Certains critiques considèrent les travaux de Hall comme des interprétations biaisées d'anciennes philosophies et de textes sacrés par un homme qui s'est amusé à manipuler les faits pour prouver la validité de la magie, des manifestations spirituelles et de la lecture des pensées. Ils soulignent également que Hall a beaucoup emprunté aux travaux d'autres personnes, mais qu'il a rarement cité ses sources.


Ils ont raison, jusqu'à un certain point. Hall ne se considérait pas comme un érudit, qui recherche la connaissance pour elle-même et la satisfaction de son propre esprit, mais comme un enseignant qui apprend afin de transmettre à ses élèves la connaissance et la perspicacité. Il n'a pas toujours mis en pratique ce qu'il prêchait, mais a toujours orienté ses enseignements dans un sens utilitaire.

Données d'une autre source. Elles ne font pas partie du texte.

(** A link is its origin, its path and its query, and reads the same with a
    query that was written anew. *)
Lemma split_url_again url origin path query text : split_url url = (origin, path, query) ->
  (63 ∉ origin ++ path) /\ split_url (origin ++ or_root path ++ lit "?" ++ text) = (origin, or_root path, text).
Proof.
  unfold split_url. set (lq := match split_once 63 url with Some p => p | None => (url, []) end).
  assert (Hl : Forall (fun b => b <> 63) lq.1).
  { subst lq. destruct (split_once 63 url) as [[a b]|] eqn:E.
    - revert a b E. induction url as [|x url IH]; intros a b; cbn [split_once]; [done|]. destruct (Z.eqb_spec x 63); [by intros [= <- <-]|].
      destruct (split_once 63 url) as [[a' b']|]; [|done]. intros [= <- <-]. apply Forall_cons_2; [done|]. by eapply IH.
    - revert E. induction url as [|x url IH]; cbn [split_once]; [constructor|]. destruct (Z.eqb_spec x 63); [done|].
      destruct (split_once 63 url) as [[a' b']|]; [done|]. intros _. apply Forall_cons_2; [done|]. by apply IH. }
  destruct lq as [location q]. cbn [fst] in Hl.
  set (start := path_start). intros [= <- <- <-].
  rewrite take_drop. split; [intros H; rewrite List.Forall_forall in Hl; apply (Hl 63); [by apply list_elem_of_In|done]|].
  assert (Hloc : exists location', take (start location) location ++ or_root (drop (start location) location) = location' /\
    Forall (fun b => b <> 63) location' /\ start location' = start location).
  { unfold or_root. destruct (bool_decide _) eqn:Ed.
    - apply bool_decide_eq_true in Ed. exists (location ++ [47]).
      assert (Hs : (length location <= start location)%nat) by (apply (f_equal length) in Ed; rewrite length_drop in Ed; cbn in Ed; lia).
      rewrite take_ge by done. split; [done|]. split; [apply Forall_app; split; [done|by repeat constructor]|].
      revert Hs. unfold start, path_start. destruct (find (lit "://") location) as [n|] eqn:En.
      + pose proof (find_length _ _ _ En) as Hn. cbn in Hn. rewrite (find_app _ _ _ _ En), drop_app_le by lia.
        destruct (find (lit "/") (drop (n + 3) location)) as [o|] eqn:Eo.
        * apply find_length in Eo. rewrite length_drop in Eo. cbn in Eo. lia.
        * intros _. change (lit "/") with [47] in *. rewrite find_one_last by done. rewrite length_drop. lia.
      + intros Hs. destruct location; [done|cbn in Hs; lia].
    - exists location. by rewrite take_drop. }
  destruct Hloc as (location' & Hloc & Hn & Hs). rewrite (app_assoc (take _ _)), Hloc. change (lit "?" ++ text) with (63 :: text).
  rewrite split_once_app by done. fold start. rewrite Hs.
  assert (Hle : (start location <= length location)%nat).
  { unfold start, path_start. destruct (find (lit "://") location) as [n|] eqn:En; [|lia].
    destruct (find (lit "/") (drop (n + 3) location)) as [o|] eqn:Eo; [|lia].
    apply find_length in Eo. rewrite length_drop in Eo. cbn in Eo. apply find_length in En. cbn in En. lia. }
  rewrite <- Hloc. rewrite take_app_length', drop_app_length' by (rewrite length_take; lia). done.
Qed.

Hall croyait profondément en la valeur des témoignages de Platon, de Bouddha, de Saint-Paul et de la martyre païenne Hypatie comme remède au côté sombre du progrès scientifique et du matérialisme : la pollution, la congestion, le crime, l'égoïsme, le stress et une érosion constante des normes éthiques et morales. Le même type de sagesse mystique qui a éveillé et nourri l'âme dans les périodes troublées d'un âge d'or primordial, pensait-il, pourrait inspirer les nouvelles générations confrontées aux murs de pierre de la pensée conventionnelle et des idées commercialisées.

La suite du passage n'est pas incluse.